How to complete this task >> The output should be all lines of the entries below in which the word "missing" occurs.

Source data >>
--- --- ---
(** [cmd_coefplot]: the text returned, and what is drawn.  The loop
    [for i, model in enumerate(models)] draws each model under the label
    [model_names[i]]. *)
Definition cmd_coefplot (self : gui) (command : string)
  : string * list (Model * string) :=
  let model_names := coefplot_names command in
  let model_names :=
    match model_names with
    | [] => [current_or_lastreg (_stored_estimates self)]
    | _ => model_names
    end in
  match coefplot_models (_stored_estimates self) model_names with
  | [] => ("No stored models found. Run regressions first.", [])
  | models => ("Coefficient plot displayed.", combine models model_names)
  end.

End Handlers.

Arguments Gui {Model Column}.
Arguments _df {Model Column}.
Arguments _stored_estimates {Model Column}.
Arguments _lastreg {Model Column}.
Arguments translate_reghdfe {Model Column}.
Arguments translate_ivreghdfe {Model Column}.
Arguments numeric_loop {Column}.
Arguments split_group : clear implicits.
Arguments cmd_esttab {Model Column}.
Arguments esttab_resolve {Model}.
Arguments cmd_coefplot {Model Column}.
Arguments coefplot_models {Model}.
Arguments current_or_lastreg {Model}.

(* ===================================================================== *)
(** ** Definitions that follow the specification *)
(* ===================================================================== *)

(** Section 4.3 of the specification, in its words: [inQuotes] is toggled
    on a quote character, [parenDepth] is incremented on an opening and
    decremented on a closing parenthesis, both only when not in quotes.
    [spec_scan depth inq s] is the pair after reading [s]. *)
Fixpoint spec_scan (parenDepth : Z) (inQuotes : bool) (s : string) : Z * bool :=
  match s with
  | EmptyString => (parenDepth, inQuotes)
  | String c r =>
      if Ascii.eqb c dquote then spec_scan parenDepth (negb inQuotes) r
      else if inQuotes then spec_scan parenDepth inQuotes r
      else if Ascii.eqb c "(" then spec_scan (parenDepth + 1) inQuotes r
      else if Ascii.eqb c ")" then spec_scan (parenDepth - 1) inQuotes r
      else spec_scan parenDepth inQuotes r
  end.

(** A top-level separator: a comma read at [parenDepth == 0] and
    [inQuotes == false]. *)
Definition top_level_comma (command : string) (i : nat) : Prop :=
  String.get i command = Some ","%char
  /\ spec_scan 0 false (Py.take i command) = (0, false).

(** What section 4.3 asks of the pair [r] returned for [command]. *)
Definition split_as_specified (command : string) (r : string * string) : Prop :=
  (exists i : nat,
      top_level_comma command i
      /\ (forall j : nat, (j < i)%nat -> ~ top_level_comma command j)
      /\ r = (Py.strip (Py.take i command), Py.strip (Py.drop (S i) command)))
  \/ ((forall i : nat, ~ top_level_comma command i)
      /\ r = (Py.strip command, "")).

(** Every character of [s] is in the class [p]. *)
Fixpoint str_all (p : ascii -> bool) (s : string) : bool :=
  match s with
  | EmptyString => true
  | String c r => p c && str_all p r
  end.

(** [_parse_options] has no [raise] statement and calls nothing that
    raises ([str] methods on a [str], assignment into a [dict]): every call
    returns its dictionary. *)
Definition _parse_options_outcome (options_str : string) : py_result optdict :=
  Return (_parse_options options_str).

(** Section 4.4, failure mode: the input ends at a non-zero parenthesis
    depth or inside a quote. *)
Definition ends_unbalanced (options_str : string) : Prop :=
  depth (parse_loop pstate0 options_str) <> 0
  \/ in_quotes (parse_loop pstate0 options_str) = true.

(** The loop state with [current] replaced. *)
Definition with_current (st : pstate) (cur : string) : pstate :=
  {| options := options st; current := cur; depth := depth st;
     in_quotes := in_quotes st; current_option := current_option st |}.

(** A character that [_parse_options] only ever appends to [current]. *)
Definition plain (c : ascii) : bool :=
  negb (Ascii.eqb c dquote || Ascii.eqb c "(" || Ascii.eqb c ")"
        || Ascii.eqb c " ").



(** The next character, if any, is outside the class [p]. *)
Definition head_not (p : ascii -> bool) (s : string) : Prop :=
  match s with
  | String c _ => p c = false
  | EmptyString => True
  end.

(** Section 7, delegated-computation errors, for [translate_reghdfe]: the
    command has the shape of the pattern and the code under [try] raises
    [e].  It may do so before a result is there, in the numeric conversion
    of the variables or in the fit. *)
Definition reghdfe_fails_before_result {Model Column : Type}
  (to_numeric : Column -> Column)
  (ols_fit : gmap string Column -> string -> list string ->
             option (list string) -> py_result Model)
  (self : gui Model Column) (command : string) (e : string) : Prop :=
  exists g : Re.groups,
    Re.match_ reghdfe_pattern command = Some g
    /\ (numeric_loop to_numeric (_df self)
          (group g 2 :: Py.split_ws (group g 3)) = Raise e
        \/ exists df : gmap string Column,
            numeric_loop to_numeric (_df self)
              (group g 2 :: Py.split_ws (group g 3)) = Return df
            /\ ols_fit df (group g 2) (Py.split_ws (group g 3))
                 (split_group (g !! 4%nat)) = Raise e).

(** Or it does so once the fit has returned [results], in the lines that
    make the report. *)
Definition reghdfe_fails_in_report {Model Column : Type}
  (to_numeric : Column -> Column)
  (ols_fit : gmap string Column -> string -> list string ->
             option (list string) -> py_result Model)
  (ols_report : Model -> gmap string Column -> string -> list string ->
                option (list string) -> option (list string) ->
                py_result string)
  (self : gui Model Column) (command : string)
  (results : Model) (e : string) : Prop :=
  exists (g : Re.groups) (df : gmap string Column),
    Re.match_ reghdfe_pattern command = Some g
    /\ numeric_loop to_numeric (_df self)
         (group g 2 :: Py.split_ws (group g 3)) = Return df
    /\ ols_fit df (group g 2) (Py.split_ws (group g 3))
         (split_group (g !! 4%nat)) = Return results
    /\ ols_report results df (group g 2) (Py.split_ws (group g 3))
         (split_group (g !! 4%nat)) (split_group (g !! 5%nat)) = Raise e.

(** What [cmd_coefplot] answers and draws when the one name it looks up
    is [n]. *)
Definition coefplot_of_name {Model Column : Type} (self : gui Model Column)
  (n : string) : string * list (Model * string) :=
  match StoredEstimates.get (_stored_estimates self) n with
  | Some est => ("Coefficient plot displayed.", [(StoredEstimates.model est, n)])
  | None => ("No stored models found. Run regressions first.", [])
  end.

(** A line of the console that reports an output or an error. *)
Definition reports_result (line : string) : bool :=
  Py.startswith "[OUTPUT] " line || Py.startswith "[ERROR] " line.

(* ===================================================================== *)
(** ** Further functions of [main.py] *)
(* ===================================================================== *)

(** [parse_command] (lines 733-742): the cut at the first comma, whatever
    surrounds it; [None] for a command without a comma. *)
Definition parse_command (command : string) : string * option string :=
  if Py.contains_char "," command then
    let '(main, options) := split_comma1 command in
    (Py.strip main, Some (Py.strip (default "" options)))
  else (Py.strip command, None).

(** [s.lstrip(c)], [s.rstrip(c)] and [s.strip(c)] for a one-character
    argument. *)
Fixpoint lstrip_char (x : ascii) (s : string) : string :=
  match s with
  | EmptyString => EmptyString
  | String c r => if Ascii.eqb c x then lstrip_char x r else s
  end.

Fixpoint rstrip_char (x : ascii) (s : string) : string :=
  match s with
  | EmptyString => EmptyString
  | String c r =>
      match rstrip_char x r with
      | EmptyString => if Ascii.eqb c x then EmptyString else String c EmptyString
      | r' => String c r'
      end
  end.

Definition strip_char (x : ascii) (s : string) : string :=
  rstrip_char x (lstrip_char x s).

(** [_parse_plot_titles] (lines 1281-1295): the three titles, each from
    the options or from its default, with surrounding double quotes
    removed when it is a string. *)
Definition unquote (v : optval) : optval :=
  match v with
  | VStr s => VStr (strip_char dquote s)
  | VTrue => VTrue
  end.

Definition _parse_plot_titles (options : optdict)
  (default_xtitle default_ytitle default_title : string)
  : optval * optval * optval :=
  let xtitle := default (VStr default_xtitle) (options !! Some "xtitle") in
  let ytitle := default (VStr default_ytitle) (options !! Some "ytitle") in
  let title := default (VStr default_title) (options !! Some "title") in
  (unquote xtitle, unquote ytitle, unquote title).

(** *** History navigation in [handle_key_press] (lines 1041-1054) *)

(** The keys of the two navigation branches. *)
Inductive key : Type :=
| Key_Up | Key_PageUp | Key_Down | Key_PageDown.

(** [l[k]] for a Python index [k]: from the end when [k] is negative;
    [None] stands for [IndexError]. *)
Definition py_index {A : Type} (l : list A) (k : Z) : option A :=
  let n := Z.of_nat (length l) in
  if (0 <=? k) then nth_error l (Z.to_nat k)
  else if (- n <=? k) then nth_error l (Z.to_nat (n + k))
  else None.

(** [history_index] and the text of the command prompt. *)
Record prompt : Type := Prompt {
  history_index : Z;
  prompt_text : string
}.

Definition handle_key_press (command_history : list string) (p : prompt)
  (k : key) : py_result prompt :=
  match k with
  | Key_Up | Key_PageUp =>
      if history_index p <? Z.of_nat (length command_history) - 1 then
        let i := history_index p + 1 in
        match py_index command_history (- (i + 1)) with
        | Some text => Return {| history_index := i; prompt_text := text |}
        | None => Raise "list index out of range"
        end
      else Return p
  | Key_Down | Key_PageDown =>
      if history_index p >? 0 then
        let i := history_index p - 1 in
        match py_index command_history (- (i + 1)) with
        | Some text => Return {| history_index := i; prompt_text := text |}
        | None => Raise "list index out of range"
        end
      else if history_index p =? 0 then
        Return {| history_index := -1; prompt_text := "" |}
      else Return p
  end.

(** A run of key presses over a fixed history; an exception ends it. *)
Fixpoint press_keys (command_history : list string) (p : prompt)
  (ks : list key) : py_result prompt :=
  match ks with
  | [] => Return p
  | k :: ks' =>
      match handle_key_press command_history p k with
      | Return p' => press_keys command_history p' ks'
      | Raise e => Raise e
      end
  end.

(** *** [cmd_estout] and [cmd_eststo] *)

(** [str(n)] for a natural number. *)
Definition str_of_nat (n : nat) : string :=
  DecimalString.NilEmpty.string_of_uint (Nat.to_uint n).

Section MoreHandlers.

Variable Model : Type.
Variable Column : Type.

(** Lines 2541-2550 of [cmd_estout]: the words after the keyword; one that
    starts with a comma is an option [,key=value], the others are names. *)
Fixpoint estout_words (parts : list string)
  (names : list string) (options : gmap string string)
  : list string * gmap string string :=
  match parts with
  | [] => (names, options)
  | part :: parts' =>
      if Py.startswith "," part then
        match Py.split_on "=" (Py.drop 1 part) with
        | [k; v] => estout_words parts' names (<[k := v]> options)
        | _ => estout_words parts' names options
        end
      else estout_words parts' (names ++ [part]) options
  end.

(** Lines 2553-2559: every estimate, or the first name missing. *)
Fixpoint estout_resolve (se : StoredEstimates.t Model) (names : list string)
  : list (StoredEstimates.estimate Model) + string :=
  match names with
  | [] => inl []
  | name :: names' =>
      match StoredEstimates.get se name with
      | Some est =>
          match estout_resolve se names' with
          | inl l => inl (est :: l)
          | inr missing => inr missing
          end
      | None => inr name
      end
  end.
--- --- ---
Result for this task >>
(** Lines 2553-2559: every estimate, or the first name missing. *)
          | inr missing => inr missing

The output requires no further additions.